Saved entries:
+++++

(** A loop over the indices of a table. *)
Lemma wp_for {S} (I : nat -> S -> Prop) n (f : nat -> M S ()) s Q :
  I O s -> (forall i s, (i < n)%nat -> I i s -> wp (f i) s (fun _ s' => I (Datatypes.S i) s')) ->
  (forall s', I n s' -> Q () s') -> wp (forM (seq 0 n) f) s Q.
Proof.
  intros H0 Hstep HQ. apply (wp_forM (fun pre => I (length pre))); [done| |].
  - intros pre i post s' Hl HI.
    assert (Hi : i = length pre).
    { apply (f_equal (fun l => l !! length pre)) in Hl. rewrite list_lookup_middle in Hl by done.
      apply lookup_seq in Hl as [-> _]. lia. }
    assert (Hlt : (i < n)%nat).
    { apply (f_equal length) in Hl. rewrite length_seq, length_app in Hl. simpl in Hl. lia. }
    rewrite length_app. simpl. rewrite Nat.add_1_r. subst i. by apply Hstep.
  - intros s'. rewrite length_seq. apply HQ.
Qed.

Lemma tab_out (l : list proc) j : (length l <= j)%nat -> l !!! j = zero_proc.
Proof. intros H. by rewrite list_lookup_total_alt, (lookup_ge_None_2 l j H). Qed.

Lemma wp_wakeup1 s ch (Q : () -> kern -> Prop) :
  length (k_ptab s) = NPROC ->
  (forall tab, length tab = NPROC -> (forall j, tab !!! j = wake ch (pt s j)) -> Q () (s <| k_ptab := tab |>)) ->
  wp (wakeup1 ch) s Q.
Proof.
  intros Hlen HQ. unfold wakeup1.
  apply (wp_for (fun i s' => exists tab, s' = s <| k_ptab := tab |> /\ length tab = NPROC /\
    forall j, tab !!! j = if decide (j < i)%nat then wake ch (pt s j) else pt s j)).
  - exists (k_ptab s). split; [by destruct s|]. done.
  - intros i s' Hlt (tab & -> & Ht & Hj).
    unfold getp. wstep. wstep. wstep. wstep. cbn [k_ptab set_field]. specialize (Hj i) as Hji. rewrite decide_False in Hji by lia.
    assert (Hw : wake ch (pt s i) = if bool_decide (p_state (tab !!! i) = SLEEPING) && bool_decide (p_chan (tab !!! i) = ch)
      then (tab !!! i) <| p_state := RUNNABLE |> else tab !!! i) by (by rewrite Hji).
    destruct (bool_decide (p_state (tab !!! i) = SLEEPING) && bool_decide (p_chan (tab !!! i) = ch)); cbn [when].
    + apply wp_setp. eexists. split; [reflexivity|]. split; [by rewrite length_insert|]. intros j.
      change (pt (s <| k_ptab := tab |>) i) with (tab !!! i). cbn [k_ptab set_field]. rewrite pt_insert by lia. unfold updn.
      case_decide as E; [subst j; rewrite decide_True by lia; by rewrite Hw|]. rewrite Hj.
      repeat case_decide; try done; lia.
    + wstep. exists tab. split; [done|]. split; [done|]. intros j.
      destruct (decide (j = i)) as [->|Hne]; [rewrite decide_True by lia; by rewrite Hw|]. rewrite Hj.
      repeat case_decide; try done; lia.
  - intros s' (tab & -> & Ht & Hj). apply HQ; [done|]. intros j. rewrite Hj. case_decide; [done|].
    unfold pt. by rewrite (tab_out _ j) by lia.
Qed.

+++++

Work order: All that is needed is the exact run of lines above from the line containing "Lemma tab_out (l" through the line containing "unfold getp. wstep.", both of them included.

Output below:
Lemma tab_out (l : list proc) j : (length l <= j)%nat -> l !!! j = zero_proc.
Proof. intros H. by rewrite list_lookup_total_alt, (lookup_ge_None_2 l j H). Qed.

Lemma wp_wakeup1 s ch (Q : () -> kern -> Prop) :
  length (k_ptab s) = NPROC ->
  (forall tab, length tab = NPROC -> (forall j, tab !!! j = wake ch (pt s j)) -> Q () (s <| k_ptab := tab |>)) ->
  wp (wakeup1 ch) s Q.
Proof.
  intros Hlen HQ. unfold wakeup1.
  apply (wp_for (fun i s' => exists tab, s' = s <| k_ptab := tab |> /\ length tab = NPROC /\
    forall j, tab !!! j = if decide (j < i)%nat then wake ch (pt s j) else pt s j)).
  - exists (k_ptab s). split; [by destruct s|]. done.
  - intros i s' Hlt (tab & -> & Ht & Hj).
    unfold getp. wstep. wstep. wstep. wstep. cbn [k_ptab set_field]. specialize (Hj i) as Hji. rewrite decide_False in Hji by lia.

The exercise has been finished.